## Input for this task

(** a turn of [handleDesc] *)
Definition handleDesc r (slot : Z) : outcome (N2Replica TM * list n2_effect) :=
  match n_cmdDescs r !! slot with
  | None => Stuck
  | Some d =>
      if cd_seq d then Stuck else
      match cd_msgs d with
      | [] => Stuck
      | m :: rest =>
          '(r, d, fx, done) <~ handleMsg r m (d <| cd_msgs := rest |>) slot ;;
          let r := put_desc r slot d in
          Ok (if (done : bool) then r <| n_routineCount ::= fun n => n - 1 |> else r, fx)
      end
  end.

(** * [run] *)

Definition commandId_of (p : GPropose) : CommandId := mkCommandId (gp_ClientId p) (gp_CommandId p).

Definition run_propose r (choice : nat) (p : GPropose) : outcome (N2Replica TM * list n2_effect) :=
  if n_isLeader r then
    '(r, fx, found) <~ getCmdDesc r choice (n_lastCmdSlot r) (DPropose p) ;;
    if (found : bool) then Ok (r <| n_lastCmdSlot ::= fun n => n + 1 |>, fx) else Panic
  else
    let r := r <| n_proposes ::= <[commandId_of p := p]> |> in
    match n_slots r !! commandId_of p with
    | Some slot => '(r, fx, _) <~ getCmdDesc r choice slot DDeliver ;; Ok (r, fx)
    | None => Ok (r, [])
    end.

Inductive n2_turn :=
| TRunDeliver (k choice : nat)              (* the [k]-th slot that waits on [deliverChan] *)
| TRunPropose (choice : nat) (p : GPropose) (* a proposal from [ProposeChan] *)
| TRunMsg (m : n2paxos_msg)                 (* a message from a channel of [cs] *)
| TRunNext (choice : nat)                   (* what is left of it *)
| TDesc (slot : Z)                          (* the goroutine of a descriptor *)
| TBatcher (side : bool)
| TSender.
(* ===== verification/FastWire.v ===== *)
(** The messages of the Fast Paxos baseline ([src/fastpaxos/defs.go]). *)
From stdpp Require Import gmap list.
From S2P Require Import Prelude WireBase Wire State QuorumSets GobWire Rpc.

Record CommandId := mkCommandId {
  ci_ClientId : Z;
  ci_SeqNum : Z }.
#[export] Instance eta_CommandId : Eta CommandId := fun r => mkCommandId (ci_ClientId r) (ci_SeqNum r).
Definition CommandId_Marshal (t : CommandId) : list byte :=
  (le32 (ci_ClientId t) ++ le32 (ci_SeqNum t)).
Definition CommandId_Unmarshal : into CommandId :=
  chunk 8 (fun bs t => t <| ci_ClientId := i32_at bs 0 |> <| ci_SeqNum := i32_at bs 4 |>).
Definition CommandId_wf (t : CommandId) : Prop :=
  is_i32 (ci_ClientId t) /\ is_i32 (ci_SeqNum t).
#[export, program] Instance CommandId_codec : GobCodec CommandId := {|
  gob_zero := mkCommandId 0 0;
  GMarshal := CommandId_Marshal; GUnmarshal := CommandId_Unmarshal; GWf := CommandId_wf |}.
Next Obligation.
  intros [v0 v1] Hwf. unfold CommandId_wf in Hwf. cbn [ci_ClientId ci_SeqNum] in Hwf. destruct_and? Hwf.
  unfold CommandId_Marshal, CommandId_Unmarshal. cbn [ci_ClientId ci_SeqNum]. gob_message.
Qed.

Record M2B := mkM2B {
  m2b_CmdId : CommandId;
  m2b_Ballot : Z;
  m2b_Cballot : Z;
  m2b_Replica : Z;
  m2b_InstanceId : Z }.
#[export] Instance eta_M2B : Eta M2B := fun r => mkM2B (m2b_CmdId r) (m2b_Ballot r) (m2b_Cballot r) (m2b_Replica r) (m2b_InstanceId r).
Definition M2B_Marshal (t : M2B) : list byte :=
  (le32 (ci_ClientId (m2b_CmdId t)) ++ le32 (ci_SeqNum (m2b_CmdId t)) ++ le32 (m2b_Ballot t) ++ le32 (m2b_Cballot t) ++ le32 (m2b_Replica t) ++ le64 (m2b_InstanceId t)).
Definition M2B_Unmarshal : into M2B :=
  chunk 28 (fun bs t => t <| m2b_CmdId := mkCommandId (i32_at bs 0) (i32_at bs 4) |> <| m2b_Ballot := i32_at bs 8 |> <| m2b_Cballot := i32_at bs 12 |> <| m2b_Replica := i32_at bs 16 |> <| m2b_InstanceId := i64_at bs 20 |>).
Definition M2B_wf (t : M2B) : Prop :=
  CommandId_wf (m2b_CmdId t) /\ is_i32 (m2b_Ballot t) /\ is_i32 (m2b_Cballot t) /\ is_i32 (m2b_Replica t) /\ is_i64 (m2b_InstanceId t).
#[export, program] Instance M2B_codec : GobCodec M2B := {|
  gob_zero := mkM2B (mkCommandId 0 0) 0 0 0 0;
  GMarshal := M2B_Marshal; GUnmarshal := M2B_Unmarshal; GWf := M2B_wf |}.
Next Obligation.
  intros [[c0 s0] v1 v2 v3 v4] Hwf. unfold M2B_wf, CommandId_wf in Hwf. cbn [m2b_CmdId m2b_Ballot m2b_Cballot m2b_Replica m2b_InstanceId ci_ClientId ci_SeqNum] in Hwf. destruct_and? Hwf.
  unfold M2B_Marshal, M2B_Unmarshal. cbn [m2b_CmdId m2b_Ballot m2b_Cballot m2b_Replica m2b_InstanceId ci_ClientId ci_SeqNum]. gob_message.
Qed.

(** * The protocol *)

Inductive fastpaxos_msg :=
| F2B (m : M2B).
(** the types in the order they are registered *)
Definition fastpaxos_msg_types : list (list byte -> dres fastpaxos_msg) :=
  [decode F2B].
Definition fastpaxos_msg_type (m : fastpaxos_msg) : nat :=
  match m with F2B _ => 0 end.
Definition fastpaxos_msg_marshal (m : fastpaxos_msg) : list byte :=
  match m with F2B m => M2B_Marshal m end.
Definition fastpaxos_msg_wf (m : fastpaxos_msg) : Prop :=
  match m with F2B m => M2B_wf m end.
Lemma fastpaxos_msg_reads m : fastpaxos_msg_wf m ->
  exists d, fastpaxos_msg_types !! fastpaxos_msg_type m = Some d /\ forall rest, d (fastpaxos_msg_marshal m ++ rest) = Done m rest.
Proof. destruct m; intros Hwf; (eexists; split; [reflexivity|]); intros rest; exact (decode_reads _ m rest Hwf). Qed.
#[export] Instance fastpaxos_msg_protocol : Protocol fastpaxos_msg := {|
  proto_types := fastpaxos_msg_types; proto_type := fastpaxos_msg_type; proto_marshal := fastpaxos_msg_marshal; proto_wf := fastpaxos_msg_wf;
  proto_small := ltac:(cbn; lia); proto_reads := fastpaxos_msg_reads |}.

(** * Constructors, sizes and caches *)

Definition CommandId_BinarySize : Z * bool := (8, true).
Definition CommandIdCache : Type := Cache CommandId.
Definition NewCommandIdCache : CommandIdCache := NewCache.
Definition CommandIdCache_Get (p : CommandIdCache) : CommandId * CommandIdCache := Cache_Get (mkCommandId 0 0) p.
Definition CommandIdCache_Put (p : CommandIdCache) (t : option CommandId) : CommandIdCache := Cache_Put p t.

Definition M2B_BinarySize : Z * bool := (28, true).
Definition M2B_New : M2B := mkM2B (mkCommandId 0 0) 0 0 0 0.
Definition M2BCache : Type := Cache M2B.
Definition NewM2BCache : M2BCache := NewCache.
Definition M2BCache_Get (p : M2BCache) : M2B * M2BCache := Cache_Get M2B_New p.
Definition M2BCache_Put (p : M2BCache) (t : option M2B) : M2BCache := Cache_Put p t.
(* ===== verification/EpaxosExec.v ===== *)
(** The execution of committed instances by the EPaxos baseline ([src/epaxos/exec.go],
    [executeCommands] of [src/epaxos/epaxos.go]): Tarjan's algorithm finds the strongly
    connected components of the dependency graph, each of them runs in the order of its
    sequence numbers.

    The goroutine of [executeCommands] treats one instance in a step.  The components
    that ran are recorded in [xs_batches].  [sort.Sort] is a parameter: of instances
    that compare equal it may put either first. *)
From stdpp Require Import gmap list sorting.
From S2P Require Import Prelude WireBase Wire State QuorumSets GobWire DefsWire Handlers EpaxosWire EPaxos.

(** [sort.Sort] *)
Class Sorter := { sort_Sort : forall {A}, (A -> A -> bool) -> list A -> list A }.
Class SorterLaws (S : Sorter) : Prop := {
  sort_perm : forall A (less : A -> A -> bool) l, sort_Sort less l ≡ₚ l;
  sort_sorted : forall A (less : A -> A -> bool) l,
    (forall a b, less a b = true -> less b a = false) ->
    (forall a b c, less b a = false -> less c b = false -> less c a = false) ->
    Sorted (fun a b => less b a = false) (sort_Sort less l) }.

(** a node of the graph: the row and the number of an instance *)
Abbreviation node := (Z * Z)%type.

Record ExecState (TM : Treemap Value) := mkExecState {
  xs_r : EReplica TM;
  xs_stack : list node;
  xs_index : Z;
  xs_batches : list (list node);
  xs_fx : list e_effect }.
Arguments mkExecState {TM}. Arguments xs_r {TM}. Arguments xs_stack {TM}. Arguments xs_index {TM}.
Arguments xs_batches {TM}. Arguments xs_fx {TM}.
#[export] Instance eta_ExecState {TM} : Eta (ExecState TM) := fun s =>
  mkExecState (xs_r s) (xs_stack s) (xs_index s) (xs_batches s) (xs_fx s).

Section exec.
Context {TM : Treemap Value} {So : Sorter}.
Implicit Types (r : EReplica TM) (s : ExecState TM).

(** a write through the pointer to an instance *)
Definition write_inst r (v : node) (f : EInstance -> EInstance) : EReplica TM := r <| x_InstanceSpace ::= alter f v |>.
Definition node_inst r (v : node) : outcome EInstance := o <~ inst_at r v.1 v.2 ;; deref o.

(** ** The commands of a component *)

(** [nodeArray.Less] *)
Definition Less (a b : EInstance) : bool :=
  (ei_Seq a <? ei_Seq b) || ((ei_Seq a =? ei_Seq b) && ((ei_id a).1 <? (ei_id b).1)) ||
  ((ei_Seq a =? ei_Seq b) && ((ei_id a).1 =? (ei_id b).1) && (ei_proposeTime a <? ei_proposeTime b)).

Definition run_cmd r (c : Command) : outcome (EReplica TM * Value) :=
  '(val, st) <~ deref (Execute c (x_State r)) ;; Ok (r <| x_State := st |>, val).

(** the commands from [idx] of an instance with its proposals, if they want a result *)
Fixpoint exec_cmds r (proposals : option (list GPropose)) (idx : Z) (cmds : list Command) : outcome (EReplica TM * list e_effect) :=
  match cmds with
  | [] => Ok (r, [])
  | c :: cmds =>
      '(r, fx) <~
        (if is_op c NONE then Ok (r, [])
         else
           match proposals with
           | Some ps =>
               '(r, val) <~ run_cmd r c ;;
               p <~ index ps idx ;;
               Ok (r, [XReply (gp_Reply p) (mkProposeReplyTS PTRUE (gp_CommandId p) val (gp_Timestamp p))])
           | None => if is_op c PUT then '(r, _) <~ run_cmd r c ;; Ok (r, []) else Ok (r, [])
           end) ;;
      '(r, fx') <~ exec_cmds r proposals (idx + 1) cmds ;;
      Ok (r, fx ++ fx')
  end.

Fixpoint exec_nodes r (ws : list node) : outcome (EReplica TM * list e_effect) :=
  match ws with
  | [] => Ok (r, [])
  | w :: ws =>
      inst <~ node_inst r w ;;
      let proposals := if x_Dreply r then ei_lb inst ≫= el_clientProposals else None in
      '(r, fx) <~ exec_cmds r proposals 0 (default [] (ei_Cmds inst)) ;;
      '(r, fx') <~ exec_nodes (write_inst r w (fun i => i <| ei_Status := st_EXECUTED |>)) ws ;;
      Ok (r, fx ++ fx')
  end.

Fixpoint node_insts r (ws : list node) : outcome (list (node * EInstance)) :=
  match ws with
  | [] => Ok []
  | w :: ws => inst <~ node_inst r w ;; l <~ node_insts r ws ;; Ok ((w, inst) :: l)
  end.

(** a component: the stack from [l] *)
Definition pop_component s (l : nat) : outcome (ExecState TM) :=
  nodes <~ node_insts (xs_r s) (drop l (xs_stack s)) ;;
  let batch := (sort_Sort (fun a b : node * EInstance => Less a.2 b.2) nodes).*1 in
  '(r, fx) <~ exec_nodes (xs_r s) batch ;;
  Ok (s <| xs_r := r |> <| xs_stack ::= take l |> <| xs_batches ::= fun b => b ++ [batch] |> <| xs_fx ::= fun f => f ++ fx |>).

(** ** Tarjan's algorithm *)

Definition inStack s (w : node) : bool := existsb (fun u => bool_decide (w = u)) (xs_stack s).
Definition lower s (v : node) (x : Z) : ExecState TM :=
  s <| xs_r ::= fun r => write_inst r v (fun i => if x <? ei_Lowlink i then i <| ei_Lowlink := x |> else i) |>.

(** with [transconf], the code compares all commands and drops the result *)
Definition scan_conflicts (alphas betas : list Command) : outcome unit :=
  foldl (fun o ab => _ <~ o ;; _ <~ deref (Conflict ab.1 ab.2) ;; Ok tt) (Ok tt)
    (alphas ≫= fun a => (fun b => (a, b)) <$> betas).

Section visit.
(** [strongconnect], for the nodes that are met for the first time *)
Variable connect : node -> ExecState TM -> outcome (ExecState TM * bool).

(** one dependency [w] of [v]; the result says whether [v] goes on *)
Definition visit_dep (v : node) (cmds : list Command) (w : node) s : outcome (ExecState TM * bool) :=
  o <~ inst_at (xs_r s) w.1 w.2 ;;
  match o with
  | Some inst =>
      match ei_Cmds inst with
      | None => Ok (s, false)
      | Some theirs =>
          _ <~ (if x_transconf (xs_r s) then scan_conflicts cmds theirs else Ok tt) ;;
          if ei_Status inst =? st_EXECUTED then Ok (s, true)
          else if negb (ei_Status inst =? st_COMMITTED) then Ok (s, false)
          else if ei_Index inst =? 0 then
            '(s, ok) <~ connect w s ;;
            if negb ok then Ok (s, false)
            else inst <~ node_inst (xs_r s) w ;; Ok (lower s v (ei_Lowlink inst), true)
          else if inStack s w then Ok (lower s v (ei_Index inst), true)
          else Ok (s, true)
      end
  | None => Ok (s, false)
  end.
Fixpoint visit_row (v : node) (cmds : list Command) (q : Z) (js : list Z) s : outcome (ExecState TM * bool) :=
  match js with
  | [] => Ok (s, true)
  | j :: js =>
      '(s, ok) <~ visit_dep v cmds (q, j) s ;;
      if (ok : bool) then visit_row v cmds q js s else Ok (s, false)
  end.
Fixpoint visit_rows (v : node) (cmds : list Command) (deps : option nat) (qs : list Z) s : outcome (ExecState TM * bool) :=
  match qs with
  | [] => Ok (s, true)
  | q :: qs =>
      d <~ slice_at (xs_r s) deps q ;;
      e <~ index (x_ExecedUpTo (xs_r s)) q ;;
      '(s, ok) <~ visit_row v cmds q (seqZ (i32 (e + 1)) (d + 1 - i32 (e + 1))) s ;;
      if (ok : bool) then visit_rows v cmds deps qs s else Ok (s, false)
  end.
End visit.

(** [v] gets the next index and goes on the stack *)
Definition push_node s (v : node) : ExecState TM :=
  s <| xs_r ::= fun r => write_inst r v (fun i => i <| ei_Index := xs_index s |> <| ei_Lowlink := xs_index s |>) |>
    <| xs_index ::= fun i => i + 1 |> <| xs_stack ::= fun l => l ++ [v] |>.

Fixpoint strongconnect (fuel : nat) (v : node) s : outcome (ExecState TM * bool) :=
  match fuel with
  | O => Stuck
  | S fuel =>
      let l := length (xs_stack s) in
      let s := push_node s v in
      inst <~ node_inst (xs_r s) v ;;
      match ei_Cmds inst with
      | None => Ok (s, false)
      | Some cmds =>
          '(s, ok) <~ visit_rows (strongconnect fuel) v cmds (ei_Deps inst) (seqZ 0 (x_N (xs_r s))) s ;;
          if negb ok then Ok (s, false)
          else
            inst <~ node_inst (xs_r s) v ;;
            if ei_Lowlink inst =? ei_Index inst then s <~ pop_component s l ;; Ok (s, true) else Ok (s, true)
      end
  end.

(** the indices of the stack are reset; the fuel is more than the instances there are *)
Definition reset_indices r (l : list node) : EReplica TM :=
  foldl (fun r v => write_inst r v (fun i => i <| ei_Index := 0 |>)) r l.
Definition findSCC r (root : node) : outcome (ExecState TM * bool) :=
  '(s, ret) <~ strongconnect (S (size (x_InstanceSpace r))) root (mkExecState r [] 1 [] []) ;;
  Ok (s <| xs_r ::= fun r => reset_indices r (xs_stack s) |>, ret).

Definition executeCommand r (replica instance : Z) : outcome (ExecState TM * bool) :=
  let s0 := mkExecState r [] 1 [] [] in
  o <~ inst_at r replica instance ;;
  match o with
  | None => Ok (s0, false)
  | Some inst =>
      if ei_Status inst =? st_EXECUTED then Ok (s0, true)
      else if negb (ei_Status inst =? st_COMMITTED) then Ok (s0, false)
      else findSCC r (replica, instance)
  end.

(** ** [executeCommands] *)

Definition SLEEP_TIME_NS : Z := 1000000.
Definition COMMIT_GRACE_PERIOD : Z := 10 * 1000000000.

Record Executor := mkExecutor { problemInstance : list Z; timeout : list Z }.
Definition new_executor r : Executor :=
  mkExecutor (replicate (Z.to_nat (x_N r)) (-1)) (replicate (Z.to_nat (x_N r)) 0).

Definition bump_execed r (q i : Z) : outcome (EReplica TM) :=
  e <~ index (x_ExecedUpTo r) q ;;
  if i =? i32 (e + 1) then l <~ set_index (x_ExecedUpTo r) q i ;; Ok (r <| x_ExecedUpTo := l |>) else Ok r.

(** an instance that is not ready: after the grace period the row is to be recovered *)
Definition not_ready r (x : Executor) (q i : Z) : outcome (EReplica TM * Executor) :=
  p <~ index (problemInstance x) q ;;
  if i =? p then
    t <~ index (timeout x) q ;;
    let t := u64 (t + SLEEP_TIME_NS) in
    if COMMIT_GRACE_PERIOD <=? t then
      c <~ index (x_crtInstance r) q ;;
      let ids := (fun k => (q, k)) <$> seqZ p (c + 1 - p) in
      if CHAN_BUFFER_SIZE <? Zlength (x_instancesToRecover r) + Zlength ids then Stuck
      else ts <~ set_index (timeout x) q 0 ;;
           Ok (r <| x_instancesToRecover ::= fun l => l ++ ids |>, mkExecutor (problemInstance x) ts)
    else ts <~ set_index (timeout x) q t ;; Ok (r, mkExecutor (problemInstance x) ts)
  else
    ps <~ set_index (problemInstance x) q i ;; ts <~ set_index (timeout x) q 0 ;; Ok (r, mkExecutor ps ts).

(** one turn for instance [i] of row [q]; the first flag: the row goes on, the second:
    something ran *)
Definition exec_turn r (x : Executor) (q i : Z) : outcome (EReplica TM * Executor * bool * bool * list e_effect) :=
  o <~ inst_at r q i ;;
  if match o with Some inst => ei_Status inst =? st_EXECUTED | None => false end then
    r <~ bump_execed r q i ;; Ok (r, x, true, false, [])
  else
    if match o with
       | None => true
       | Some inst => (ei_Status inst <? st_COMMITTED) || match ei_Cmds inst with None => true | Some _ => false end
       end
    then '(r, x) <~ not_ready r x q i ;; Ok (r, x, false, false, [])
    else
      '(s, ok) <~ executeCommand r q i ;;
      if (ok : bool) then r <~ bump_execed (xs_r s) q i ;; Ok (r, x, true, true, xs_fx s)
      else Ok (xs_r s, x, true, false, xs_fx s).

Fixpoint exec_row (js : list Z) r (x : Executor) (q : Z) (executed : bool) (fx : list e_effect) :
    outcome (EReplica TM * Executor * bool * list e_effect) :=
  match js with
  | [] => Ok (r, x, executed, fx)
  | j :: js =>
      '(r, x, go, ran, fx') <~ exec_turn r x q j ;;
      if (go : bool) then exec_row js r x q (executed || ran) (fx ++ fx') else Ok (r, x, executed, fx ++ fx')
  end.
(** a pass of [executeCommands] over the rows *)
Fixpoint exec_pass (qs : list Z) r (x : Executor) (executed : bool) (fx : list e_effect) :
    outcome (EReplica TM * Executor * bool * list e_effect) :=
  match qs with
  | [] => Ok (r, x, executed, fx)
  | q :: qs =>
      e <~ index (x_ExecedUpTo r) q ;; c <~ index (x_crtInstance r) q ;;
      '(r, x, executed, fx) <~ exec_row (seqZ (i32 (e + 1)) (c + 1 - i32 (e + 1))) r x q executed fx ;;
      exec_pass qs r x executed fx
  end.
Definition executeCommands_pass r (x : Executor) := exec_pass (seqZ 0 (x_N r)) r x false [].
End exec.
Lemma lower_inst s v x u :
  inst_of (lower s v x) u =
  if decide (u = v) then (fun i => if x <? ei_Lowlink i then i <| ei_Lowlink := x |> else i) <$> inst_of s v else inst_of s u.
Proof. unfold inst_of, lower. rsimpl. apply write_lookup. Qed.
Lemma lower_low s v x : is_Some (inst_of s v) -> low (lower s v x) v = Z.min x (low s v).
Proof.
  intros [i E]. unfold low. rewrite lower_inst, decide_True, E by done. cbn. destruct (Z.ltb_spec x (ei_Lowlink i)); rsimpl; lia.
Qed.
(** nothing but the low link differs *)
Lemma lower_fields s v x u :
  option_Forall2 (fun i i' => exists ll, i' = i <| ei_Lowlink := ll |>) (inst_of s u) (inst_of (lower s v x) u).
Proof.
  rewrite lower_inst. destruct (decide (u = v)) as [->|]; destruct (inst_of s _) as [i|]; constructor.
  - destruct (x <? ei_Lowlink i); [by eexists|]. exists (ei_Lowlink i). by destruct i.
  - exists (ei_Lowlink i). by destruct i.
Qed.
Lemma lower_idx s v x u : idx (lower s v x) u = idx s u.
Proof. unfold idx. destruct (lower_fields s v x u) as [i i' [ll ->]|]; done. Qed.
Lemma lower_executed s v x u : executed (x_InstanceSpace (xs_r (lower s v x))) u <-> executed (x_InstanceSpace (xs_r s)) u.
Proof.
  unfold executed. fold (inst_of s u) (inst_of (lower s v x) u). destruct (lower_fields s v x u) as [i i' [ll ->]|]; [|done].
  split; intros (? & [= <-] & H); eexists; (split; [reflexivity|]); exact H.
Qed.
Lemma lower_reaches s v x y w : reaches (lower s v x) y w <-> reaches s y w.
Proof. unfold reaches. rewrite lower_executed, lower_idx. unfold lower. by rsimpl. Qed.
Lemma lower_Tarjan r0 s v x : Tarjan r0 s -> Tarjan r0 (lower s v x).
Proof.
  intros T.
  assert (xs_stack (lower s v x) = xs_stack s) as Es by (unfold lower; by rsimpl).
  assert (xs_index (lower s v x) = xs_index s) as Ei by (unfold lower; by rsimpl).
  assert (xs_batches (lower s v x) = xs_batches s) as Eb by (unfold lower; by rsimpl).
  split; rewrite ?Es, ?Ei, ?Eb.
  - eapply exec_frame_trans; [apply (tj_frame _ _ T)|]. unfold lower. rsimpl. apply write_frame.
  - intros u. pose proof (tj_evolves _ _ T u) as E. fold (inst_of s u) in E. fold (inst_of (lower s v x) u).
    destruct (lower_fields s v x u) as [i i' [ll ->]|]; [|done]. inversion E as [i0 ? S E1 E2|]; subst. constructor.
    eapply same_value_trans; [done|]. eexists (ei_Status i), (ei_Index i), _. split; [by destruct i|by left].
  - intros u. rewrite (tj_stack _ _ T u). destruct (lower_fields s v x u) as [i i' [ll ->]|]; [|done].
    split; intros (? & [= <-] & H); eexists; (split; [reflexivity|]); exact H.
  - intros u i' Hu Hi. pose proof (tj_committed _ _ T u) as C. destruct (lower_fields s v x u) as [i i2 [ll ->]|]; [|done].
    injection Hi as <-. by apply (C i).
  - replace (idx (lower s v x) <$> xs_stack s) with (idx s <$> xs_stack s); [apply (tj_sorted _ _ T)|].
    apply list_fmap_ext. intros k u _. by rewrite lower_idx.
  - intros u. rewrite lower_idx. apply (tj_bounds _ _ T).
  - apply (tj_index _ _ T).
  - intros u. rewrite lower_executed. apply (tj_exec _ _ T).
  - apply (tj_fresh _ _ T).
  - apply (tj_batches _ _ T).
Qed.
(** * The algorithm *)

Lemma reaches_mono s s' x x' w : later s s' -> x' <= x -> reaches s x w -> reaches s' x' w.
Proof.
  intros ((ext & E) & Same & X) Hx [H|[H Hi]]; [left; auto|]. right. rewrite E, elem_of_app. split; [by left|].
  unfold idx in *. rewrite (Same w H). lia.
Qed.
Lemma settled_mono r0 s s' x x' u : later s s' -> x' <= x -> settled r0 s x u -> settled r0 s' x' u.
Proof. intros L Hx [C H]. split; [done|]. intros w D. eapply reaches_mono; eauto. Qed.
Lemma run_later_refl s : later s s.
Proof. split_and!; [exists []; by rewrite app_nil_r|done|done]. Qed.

## Assigned task
From the data above, reproduce word for word the lines running from the line with "Definition M2BCache : Type := Cache M2B." to the line with "[executeCommands] of [src/epaxos/epaxos.go]): Tarjan's", ends included.

## Written response
Definition M2BCache : Type := Cache M2B.
Definition NewM2BCache : M2BCache := NewCache.
Definition M2BCache_Get (p : M2BCache) : M2B * M2BCache := Cache_Get M2B_New p.
Definition M2BCache_Put (p : M2BCache) (t : option M2B) : M2BCache := Cache_Put p t.
(* ===== verification/EpaxosExec.v ===== *)
(** The execution of committed instances by the EPaxos baseline ([src/epaxos/exec.go],
    [executeCommands] of [src/epaxos/epaxos.go]): Tarjan's algorithm finds the strongly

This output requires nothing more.